Я не знаю, сколько времени прошло, пока я осознал свое положение, осознал, что я не помню, как взобрался на скалу. Уже темнело, когда мой рассудок забил тревогу, и я заглянул вниз и с удивлением увидел, что на отвесной поверхности скалы не было никаких уступов; не было никакого приемлемого пути обратно. Справа, где падала вода, была скользкая органическая пленка. Слева и прямо подо мной была вертикальная стена высотою в тридцать футов. Там, внизу, лежали мои башмаки. Мой пакет, фляга, ключи от автомобиля. Я понимал, что мне нужно спуститься вниз; я понятия не имел, каким образом я очутился наверху; и когда солнце зашло и надвинулась темнота, я ощутил страх в желудке. Внизу, среди деревьев, происходило какое-то движение. Свет и тени. Мой страх был осязаем и нарастал с наступлением ночи. Я лихорадочно размышлял, что же делать дальше, и решил снова обрести силу и мощь, которыми я обладал несколько часов назад. Я визуализировал своего кота.
Мой кот. Почему-то мне пришла в голову мысль именно об этом, предположительно моем, звере силы. Сейчас, подумал я, есть возможность испытать его, призвав его. Я закрыл глаза и представил, как он появляется из джунглей, — нет, из леса, здешнего леса, — и как уверенно, целенаправленно передвигается, голова опущена к земле, лапы мелькают в безупречном ритме, одна за другой, мягко и точно подошвы касаются земли, вперед, вперед, передние лапы уже на скале, левая, правая, свободные гибкие движения, знание без размышления, вперед, непреклонно, дюйм за дюймом.
И был момент такого восторга, такой опьяняющей силы, какую только возможно испытать, но описать нет возможности. Это было мгновение, какая-то пауза, и было ощущение кота, понимающего, что он кот.
Я затаил дух и… соскользнул в рациональное состояние; я висел в десяти футах от подножия скалы, лицом вниз, тело под углом 45 градусов, одной рукой уцепившись за едва заметную выпуклость скалы, а другой — за крохотную ступеньку, спрятанную под водопадом, и я упал вниз головой, успев смягчить удар вытянутой левой рукою, и скатился в мелкую воду. Я вскочил на ноги и стряхнул с себя воду. Запястье было растянуто, по боль ничего не значила по сравнению с моим ликованием. Нa мгновение, на неуловимый интервал времени я стал котом.
На следующий день, в воскресенье, мне позвонили из Майами. У бабушки был сердечный припадок. Я попытался дозвониться до Стефани, но ее не было в Сайта- Барбаре. Я оставил информацию ее матери и улетел в Майами.
14 июня
Больницы принадлежат ночи. Глухой полночи. Какое это странное место.
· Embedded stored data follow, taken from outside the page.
(** * gfdashsync: the reconciliation of Grafana dashboards with a Gitlab
      repository (main.go)

    The development follows main.go.  A [Gitlab] value is the state of the
    Go struct of the same name; [Add], [add], [updateHistory],
    [deleteOrphans] and [Commit] are its methods, written as functions from
    state to state.

    Modelling conventions.
    - [History] is Go's [map[string]*File].  Every [*File] stored in the map
      is reached through the map alone (main allocates a fresh [File] per
      dashboard, json.Unmarshal allocates a fresh one per member), so the map
      is modelled as holding the [File] values, and an assignment through a
      stored pointer ([hf.processed = true]) as an update of the entry.
    - A history file may hold [null] for a member, or be [null] itself:
      json.Unmarshal then stores a nil pointer, or a nil map, and Add and
      deleteOrphans panic when they reach it.  [History] holds records only;
      such files are outside the stores modelled here ([json.UnmarshalValue]
      shows what they decode to).
    - Go leaves the order of [range] over a map unspecified.  [deleteOrphans]
      therefore takes the order in which the loop visits the keys as an
      argument; [range_order] says which orders [range] can produce.
    - The calls into go-gitlab, encoding/base64 and encoding/json are kept at
      their interface: what the server answers is an argument of the function
      that asks, the decoders and the text layer of json.Marshal are section
      variables.  What json.Marshal and json.Unmarshal do with a [History]
      once the text is parsed is modelled in [Module json].
    - [hash] is written out: SHA-256 as FIPS 180-4 defines it, on words
      held in [N], and the hexadecimal encoding.
    - [main] and [setFlagsFromFile] run against a [World]: the answers of
      the file system, of packages flag and strings, of Grafana and of
      Gitlab, and the order [range] takes.  [main] starts from the flags as
      flag.Parse left them and returns how it ended, the commit it sent and
      the lines it logged. *)

From Stdlib Require Import Strings.Byte Strings.Ascii Strings.String.
From stdpp Require Import gmap strings list fin_maps sorting.

Local Open Scope string_scope.
Local Open Scope list_scope.

#[local] Set Warnings "-clear-no-such-hyp".

(** ** Errors *)

(** A Go [error], identified with its message. *)
Definition error := string.
(** [export async function deploy(options)]. *)
Definition deploy (options : DeployOptions) : Script DeployResult :=
  let network := do_network options in
  let verify := default false (do_verify options) in
  let providedVerifier := do_verifierAddress options in
  log (nl +:+ "=== Deploying to " +:+ network +:+ " ===" +:+ nl);;
  (* Get network configuration *)
  networkConfig ← eval (getNetworkConfig network);
  (* Use SEPOLIA_RPC_URL from .env if deploying to sepolia *)
  rpcUrl ←
    (if bool_decide (network = "sepolia") then
       if truthy env_SEPOLIA_RPC_URL then
         log "Using SEPOLIA_RPC_URL from .env";;
         mret (default (rpcUrl networkConfig) env_SEPOLIA_RPC_URL)
       else
         log ("SEPOLIA_RPC_URL not set in .env, using default: "
              +:+ rpcUrl networkConfig);;
         mret (rpcUrl networkConfig)
     else mret (rpcUrl networkConfig));
  log ("Network: " +:+ network);;
  log ("Chain ID: " +:+ pretty (chain_id (chain networkConfig)));;
  log ("RPC URL: " +:+ rpcUrl);;
  (* Setup wallet *)
  let privateKey := env_PRIVATE_KEY in
  when (negb (truthy privateKey))
    (throw (new_Error "PRIVATE_KEY not set in environment variables"));;
  account ← eval (privateKeyToAccount (default "" privateKey));
  log (nl +:+ "Deployer address: " +:+ address account);;
  (* Create clients *)
  let publicClient := createPublicClient (chain networkConfig) rpcUrl in
  let walletClient := createWalletClient account (chain networkConfig) rpcUrl in
  (* Check balance *)
  balance ← perform (rpc_getBalance publicClient (address account))
              (getBalance publicClient (address account));
  log ("Balance: " +:+ pretty balance +:+ " wei (" +:+ ether balance +:+ " ETH)");;
  when (bool_decide (balance = 0)) (throw (new_Error "Deployer has no funds"));;
  (* Get or deploy verifier *)
  verifierAddress ←
    (if negb (truthy providedVerifier) then
       log (nl +:+ "No verifier address provided. Deploying RiscZeroMockVerifier...");;
       deployed ← deployMockVerifier walletClient publicClient account;
       log ("RiscZeroMockVerifier deployed at: " +:+ deployed);;
       log "⚠️  WARNING: This is a MOCK verifier for testing only. Do NOT use in production!";;
       mret deployed
     else mret (default "" providedVerifier));
  let imageId := env_ZK_PROVER_GUEST_ID in
  let notaryKeyFingerprint := env_NOTARY_KEY_FINGERPRINT in
  let queriesHash := env_QUERIES_HASH in
  let expectedUrl :=
    default ""
      (or_else env_EXPECTED_URL
         (Some "https://data-api.binance.vision/api/v3/exchangeInfo?symbol=ETHUSDC")) in
  when (negb (truthy imageId) || bool_decide (imageId = Some zero_word))
    (throw (new_Error "ZK_PROVER_GUEST_ID not set"));;
  when (negb (truthy notaryKeyFingerprint)
        || bool_decide (notaryKeyFingerprint = Some zero_word))
    (throw (new_Error "NOTARY_KEY_FINGERPRINT not set"));;
  when (negb (truthy queriesHash) || bool_decide (queriesHash = Some zero_word))
    (throw (new_Error "QUERIES_HASH not set"));;
  let imageId := default "" imageId in
  let notaryKeyFingerprint := default "" notaryKeyFingerprint in
  let queriesHash := default "" queriesHash in
  log (nl +:+ "Deployment Parameters:");;
  log ("  Verifier: " +:+ verifierAddress);;
  log ("  Image ID: " +:+ imageId);;
  log ("  Notary Key Fingerprint: " +:+ notaryKeyFingerprint);;
  log ("  Queries Hash: " +:+ queriesHash);;
  log ("  Expected URL: " +:+ expectedUrl);;
  (* Load contract artifact *)
  artifact ← loadContractArtifact;
  log (nl +:+ "Contract bytecode loaded ("
       +:+ pretty (length_utf16 (bytecode artifact)) +:+ " bytes)");;
  (* Deploy contract *)
  log (nl +:+ "Deploying contract...");;
  let arguments :=
    [JsString verifierAddress; JsString imageId; JsString notaryKeyFingerprint;
     JsString queriesHash; JsString expectedUrl] in
  hash ← perform
    (rpc_deployContract walletClient artifact account (wc_chain walletClient)
       arguments)
    (deployContract walletClient artifact account (wc_chain walletClient)
       arguments);
  log (nl +:+ "Transaction hash: " +:+ hash);;
  log "Waiting for confirmation...";;
  (* Wait for transaction receipt *)
  receipt ← perform (rpc_waitForTransactionReceipt publicClient hash)
              (waitForTransactionReceipt publicClient hash);
  when (negb (truthy (dr_contractAddress receipt)))
    (throw (new_Error
       "Contract deployment failed - no contract address in receipt"));;
  let contractAddress := default "" (dr_contractAddress receipt) in
  log (nl +:+ "✓ Contract deployed successfully!");;
  log ("  Address: " +:+ contractAddress);;
  log ("  Block: " +:+ pretty (dr_blockNumber receipt));;
  log ("  Gas used: " +:+ pretty (dr_gasUsed receipt));;
  (* Create deployments directory if it doesn't exist *)
  let deploymentsDir := path_join [__dirname; "../deployments"] in
  when (negb (fs_existsSync deploymentsDir))
    (perform (fs_mkdirSync deploymentsDir) (mkdirSync deploymentsDir));;
  (* Save deployment info *)
  let deploymentInfo :=
    JsObject
      (<["network" := JsString network]>
      (<["chainId" := JsNumber (chain_id (chain networkConfig))]>
      (<["contractAddress" := JsString contractAddress]>
      (<["deployer" := JsString (address account)]>
      (<["transactionHash" := JsString hash]>
      (<["blockNumber" := JsNumber (Number_of_bigint (dr_blockNumber receipt))]>
      (<["gasUsed" := JsString (pretty (dr_gasUsed receipt))]>
      (<["timestamp" := JsNumber Date_now]>
      {[ "parameters" := JsObject
           (<["verifierAddress" := JsString verifierAddress]>
           (<["imageId" := JsString imageId]>
           (<["notaryKeyFingerprint" := JsString notaryKeyFingerprint]>
           (<["queriesHash" := JsString queriesHash]>
           {[ "expectedUrl" := JsString expectedUrl ]})))) ]})))))))) in
  let deploymentPath := path_join [deploymentsDir; network +:+ ".json"] in
  perform (fs_writeFileSync deploymentPath deploymentInfo)
    (writeFileSync deploymentPath deploymentInfo);;
  log (nl +:+ "Deployment info saved to: " +:+ deploymentPath);;
  (* Verify contract if requested *)
  when verify
    (log (nl +:+ "=== Contract Verification ===");;
     log "To verify on block explorer, run:";;
     log ("forge verify-contract " +:+ contractAddress
          +:+ " EtherscanVerifier --chain " +:+ network +:+ " --watch"));;
  mret (mkDeployResult contractAddress hash deploymentInfo).

Definition deploy_usage : string :=
  nl +:+ "Usage: tsx scripts/deploy.ts <network> [verifierAddress] [--verify]"
  +:+ nl +:+ nl +:+ "Networks:"
  +:+ nl +:+ "  sepolia"
  +:+ nl +:+ nl +:+ "Options:"
  +:+ nl +:+ "  --verify    Request contract verification after deployment"
  +:+ nl +:+ nl +:+ "Examples:"
  +:+ nl +:+ "  tsx scripts/deploy.ts sepolia                      # deploys mock verifier first"
  +:+ nl +:+ "  tsx scripts/deploy.ts sepolia 0x... --verify       # uses provided verifier"
  +:+ nl.

(** [async function main()] of [deploy.ts]. The verifier address is the
    first argument that starts with 0x and is 42 characters long. *)
Definition deploy_main (args : list string) : Script Ending :=
  match args with
  | [] =>
      error deploy_usage;;
      mret (Exited 1)
  | network :: _ =>
      let shouldVerify := bool_decide ("--verify" ∈ args) in
      let potentialAddressArg :=
        List.find (fun a => startsWith "0x" a
                            && bool_decide (length_utf16 a = 42%nat)) args in
      try_catch
        (result ← deploy (mkDeployOptions network (Some shouldVerify)
                            potentialAddressArg);
         log (nl +:+ "=== Deployment Complete ===");;
         log ("Contract Address: " +:+ res_address result);;
         log ("Transaction: " +:+ res_transactionHash result);;
         log (nl +:+ "Next steps:");;
         log "2. Test the contract with your proof data";;
         mret Returned)
        (fun e =>
           message ← eval (member e "message");
           perform (console_error [JsString (nl +:+ "✗ Deployment failed:");
                                   message]) (Normal tt);;
           mret (Exited 1))
  end.

(** [main().catch(...)]: the run of the script. *)
Definition deploy_script (args : list string) : Script Ending :=
  try_catch (deploy_main args)
    (fun e =>
       perform (console_error [JsString "Unhandled error:"; e]) (Normal tt);;
       mret (Exited 1)).

(** *** What the tests of [deploy] come to *)

(** A parameter of the environment counts as set when it is there, not
    empty, and not the all-zero word. *)
Definition parameter_set (v : option string) : Prop :=
  exists s, v = Some s /\ s <> "" /\ s <> zero_word.


End Deploy.

End Scripts.

(** * Concrete primitives and a sample deployment

    The theorems further down hold for any primitives. To exercise them,
    this part gives the primitives concretely: Keccak-256 and SHA-256, the
    head/tail layout of the contract ABI for the journal tuple, a mock
    verifier, and a node for the client to talk to. *)

(** ** Bytes, words and hexadecimal *)

(** The integer a big-endian byte string denotes, and back. *)
Definition word_of_bytes (bs : bytes) : Z :=
  foldl (fun acc b => acc * 256 + Z.of_N (Byte.to_N b)) 0 bs.

Definition byte_of_Z (z : Z) : Byte.byte :=
  default Byte.x00 (Byte.of_N (Z.to_N (z mod 256))).

Fixpoint bytes_of_word (n : nat) (z : Z) : bytes :=
  match n with
  | O => []
  | S n' => bytes_of_word n' (z / 256) ++ [byte_of_Z z]
  end.

(** [l] cut into pieces of [n] elements; [fuel] bounds their number. *)
Fixpoint chunks {A} (n : nat) (fuel : nat) (l : list A) : list (list A) :=
  match fuel with
  | O => []
  | S fuel' =>
      match l with
      | [] => []
      | _ => take n l :: chunks n fuel' (drop n l)
      end
  end.

(** Lower-case hexadecimal with the 0x prefix. *)
Definition hex_digit (n : N) : string :=
  String.substring (N.to_nat n) 1 "0123456789abcdef".

Definition to_hex (bs : bytes) : string :=
  "0x" +:+ String.concat ""
    ((fun b => hex_digit (Byte.to_N b / 16) +:+ hex_digit (Byte.to_N b mod 16))
       <$> bs).

Definition digit_of_hex (c : Ascii.ascii) : option Z :=
  let n := Z.of_nat (Ascii.nat_of_ascii c) in
  if decide (48 <= n <= 57) then Some (n - 48)
  else if decide (97 <= n <= 102) then Some (n - 87)
  else if decide (65 <= n <= 70) then Some (n - 55)
  else None.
Стерильная белизна, дезинфекция, все сверкает. Мы приходим сюда «навещать», а потом — умирать.
Дом ожидания. Мы ожидаем в нем, а он ожидает нас. Мы здесь ожидаем улучшения самочувствия, ожидаем смерти, ожидаем освобождения от беспомощности. Пациенты учатся терпеть, а терпение — это разновидность надежды.
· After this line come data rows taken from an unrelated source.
(** [e.get_error_code()]: the [clp::ErrorCode], as the number it stands for. *)
Definition get_error_code (e : DecodingException) : N :=
  match e with mkDecodingException error_code => error_code end.

(** The line the [catch] block of [decode] writes. *)
Definition decode_failure_line (e : DecodingException) : effect :=
  Spdlog SPDLOG_ERROR
    ("Failed to decode. Error Code: " ++ format_integer (get_error_code e))%string.

Section Decoder.

(** * The CLP core library and the constants header, as parameters *)

Variables DataBuffer TimestampPattern : Type.

(** [generic_decode_message<true>(logtype, encoded_vars, dict_vars, ...)]: the
    handler calls it makes, in order, and the exception that ends it, if any.
    It hands [constant_call] only ranges that lie inside [value]. *)
Variable generic_decode_message :
  string -> list Z -> list string -> list handler_call * option DecodingException.

Variable decode_integer_var : Z -> string.
Variable decode_float_var : Z -> string.

(** [TimestampPattern::insert_formatted_timestamp(timestamp, message)]: the
    message it leaves in its second argument. *)
Variable insert_formatted_timestamp : TimestampPattern -> Z -> string -> string.

(** [cLogLevelNames] of [constants.hpp]. *)
Variable cLogLevelNames : list string.

(** [UTF8ToString] of the Emscripten runtime: the JavaScript string for a C
    string. *)
Variable UTF8ToString : string -> string.

Local Abbreviation decoder := (t DataBuffer TimestampPattern).

(** * [get_estimated_num_events] *)

Definition get_estimated_num_events (d : decoder) : N := size (m_log_events d).
(* ===== verification/Pool.v ===== *)
(** * Pool: main and its goroutines

    The statement [go handleConnection(c, activeChecks, options.Timeout)]
    (line 168) starts a goroutine per accepted connection; main goes on
    with the next Accept while the goroutines run.  A [system] is what is
    left of main and of every goroutine started so far; a [step] is one
    call of main or of one goroutine, chosen by the scheduler.  The
    process ends when main returns or exits: no goroutine steps after
    that.

    A run of the system is a list of calls, each with the thread that
    made it.  The theorems are invariants of all runs ([reach]), proved
    by induction on the run: what a goroutine has done is the beginning
    of a path of [handleConnection] on its own connection; calls of
    different threads commute; main is never kept from accepting; there
    is no bound on the goroutines in flight; and a return of main leaves
    the goroutines in flight unfinished. *)

From Stdlib Require Import ZArith Lia.
From S2P Require Import Prelude Options Json Effects Handler Bootstrap Server.

#[local] Open Scope Z_scope.
#[local] Open Scope mock_scope.

(** ** The system *)

(** A thread: main, or the goroutine started by the [i]-th [go]
    statement. *)
Definition tid : Type := option nat.

(** A call of a run, with the thread that made it. *)
Definition gevent : Type := tid * label.

Record system : Type := mkSystem {
  sys_main : prog (option outcome);
  sys_pool : list (prog unit);
}.

(** The calls of one thread in a run. *)
Definition thread_trace (i : tid) (g : list gevent) : list label :=
  (filter (fun e => e.1 = i) g).*2.

(** The calls on one connection in a run, whoever made them. *)
Definition conn_trace (c : conn) (g : list gevent) : list label :=
  filter (fun l => label_conn l = Some c) g.*2.

(** The process has ended: main returned or called [os.Exit]. *)
Definition exited (s : system) : Prop :=
  match sys_main s with
  | Ret (Some _) => True
  | _ => False
  end.

#[export] Instance exited_dec s : Decision (exited s).
Proof. unfold exited. destruct (sys_main s) as [[?|]|]; apply _. Defined.

Section Pool.
Context {L : LogPkg} {J : JsonPkg}.

(** Line 168: what a call of main adds to the pool. *)
Definition go_statement (l : label) : list (prog unit) :=
  match l with
  | LGo c activeChecks tFlag => [handleConnection c activeChecks tFlag]
  | _ => []
  end.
Мария Луиза умирает. Мой отец удержал ее на краю пропасти, оттащил от смерти и теперь ее удерживают в этом состоянии искусственно, в реанимационном отделении.
Четыре внугривенных иглы. Одна на центральной линии шеи для ввода лекарств и жидкостей, по одной в каждом сгибе локтя для интенсивных мер и еще одна — в артериальном стволе левой руки для отбора крови и для подключения датчика при измерении кровяного давления.
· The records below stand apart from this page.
(* ===== verification/Logger.v ===== *)
(** * Logger: the leveled log (package log)

    [main] opens the logger with [log.Open(logType, logLevel,
    options.LogFile)] (line 127) and the program writes through
    [log.Infof], [log.Critf], [log.Warningf] and [log.Debugf].  Package
    log is not part of the sources.  The specification calls it a
    process-wide leveled sink: a line is written when its level is not
    above the level the logger was opened with, and a line of level
    [log.Info] is always written.  The levels are the constants of the
    package ([Options.LogPkg]); their order is an assumption
    ([LogOrdered]), and where [log.Info] lies decides what the setting
    [DebugLevel=0] means.

    [logger] is the state of the package, [logger_run] what a sequence
    of calls leaves in it; [log_written] filters the lines a trace hands
    to the logger ([Fmt.log_of]) by the level.  The state after a run of
    [main], and after a run of the whole process with its goroutines
    ([Pool.reach]), is the filter applied to the lines of the run
    ([process_log_filtered]): the program opens the logger once, before
    anything is handed to it ([opened_once]).  Time stamps, the rotation
    of the file and the conditions under which [Open] fails are not
    modelled: whether it fails is an answer of the environment. *)

From Stdlib Require Import ZArith Lia SpecFloat.
From S2P Require Import Prelude Options Json Effects Handler Bootstrap Server Pool Fmt.

#[local] Open Scope Z_scope.

(** The levels are ordered as the specification lists them, and
    [log.Info] is none of the levels between [log.Crit] and
    [log.Trace]. *)
Class LogOrdered (L : LogPkg) : Prop := {
  log_levels_ordered :
    log_Crit < log_Err /\ log_Err < log_Warning /\ log_Warning < log_Debug /\
    log_Debug < log_Trace;
  log_info_outside : log_Info < log_Crit \/ log_Trace < log_Info;
}.

#[export] Instance sample_log_ordered : LogOrdered sample_log.
Proof. split; simpl; lia. Qed.

(** The logger of another package version: the levels count from
    [log.Info]. *)
Definition counting_log : LogPkg :=
  {| log_Console := 3; log_File := 2;
     log_Info := 0; log_Crit := 1; log_Err := 2; log_Warning := 3;
     log_Debug := 4; log_Trace := 5 |}.

#[export] Instance counting_log_ordered : LogOrdered counting_log.
Proof. split; simpl; lia. Qed.

(** The sinks of the specification. *)
Inductive sink : Type :=
| ToConsole
| ToFile (path : string).

Section Logger.
Context (format_float : spec_float -> string) {L : LogPkg}.

(** The level of the lines a log function writes. *)
Definition level_of (f : logfn) : Z :=
  match f with
  | Infof => log_Info
  | Critf => log_Crit
  | Warningf => log_Warning
  | Debugf => log_Debug
  end.

(** Whether a logger opened with [logLevel] writes the lines of [f]. *)
Definition enabled (logLevel : Z) (f : logfn) : bool :=
  (level_of f =? log_Info) || (level_of f <=? logLevel).

(** The value of [DebugLevel] from which the lines of [f] are meant to
    be written: 0=Info, 1=Crit, 3=Warning, 4=Debug. *)
Definition threshold (f : logfn) : Z :=
  match f with
  | Infof => 0
  | Critf => 1
  | Warningf => 3
  | Debugf => 4
  end.

(** The lines a logger of level [logLevel] writes, of the lines it is
    handed. *)
Definition log_written (logLevel : Z) (lines : list (logfn * string)) : list (logfn * string) :=
  filter (fun x => enabled logLevel x.1 = true) lines.

(** The state of the package: whether the logger is open, the sink and
    the level it was opened with, and the lines written so far. *)
Record logger : Type := mkLogger {
  lg_open : bool;
  lg_type : Z;
  lg_level : Z;
  lg_file : string;
  lg_lines : list (logfn * string);
}.

Definition logger_closed : logger := mkLogger false 0 0 EmptyString [].

(** One call on the package: a successful [Open] sets the sink and the
    level, a log function adds its line when the logger is open and the
    level allows it. *)
Definition logger_step (lg : logger) (l : label) : logger :=
  match l with
  | LLogOpen logType logLevel file None => mkLogger true logType logLevel file (lg_lines lg)
  | LLogf f format args =>
      match sprintf format_float format args with
      | Some line =>
          if lg_open lg && enabled (lg_level lg) f
          then mkLogger true (lg_type lg) (lg_level lg) (lg_file lg) (lg_lines lg ++ [(f, line)])
          else lg
      | None => lg
      end
  | _ => lg
  end.

(** The logger after the calls of a trace. *)
Definition logger_run (t : list label) : logger := foldl logger_step logger_closed t.

(** Where the lines go: the console, the file, or nowhere known. *)
Definition logger_sink (lg : logger) : option sink :=
  if negb (lg_open lg) then None
  else if decide (lg_type lg = log_Console) then Some ToConsole
  else if decide (lg_type lg = log_File) then Some (ToFile (lg_file lg))
  else None.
Через нос введена назогастрическая трубка, подключенная к компрессору, который стоит на полу и постоянно откачивает содержимое желудка, чтобы отрыжка не могла попасть в трахею при вдохе. В трахею через рот введена вентиляционная трубка: у бабушки так мало сил, что она сама почти не может дышать. Она получаст постоянную диету внутривенно: морфий, нитроглицерин, валиум.
Седативные необходимы, потому что при беспокойстве сердце работает быстрее и использует больше кислорода; все стараются щадить сердечную мышцу. Беспокойство? Временами мне приходит в голову, что понастоящему ее беспокоит только вся эта дрянь, которую они в нее запихивают и которая сама по себе создает основной дискомфорт. Так она и лежит в белоснежно чистой, дезинфицированной, сверкающей палате с подключенными к ее телу шестью системами жизнеобеспечения.
Но она была дома. Она это сама мне сказала. Она увидела меня. Я наклонился над ее лицом и ее отяжелевшие от наркотиков веки приподнялись, она посмотрела мне в глаза и сказала: «Я была дома».
Тогда я взял ее за руку, и она сжала мою руку с неожиданной силой и отпустила ее, и ее указательный палец в нервном тике стал постукивать по моей ладони; я заплакал, и она снова стиснула мою ладонь, утешая меня в своем страдании.
Потом мне пришлось отступить в сторону, потому что ей вставляли трубку в трахею, а это всегда сложно, если человек в сознании.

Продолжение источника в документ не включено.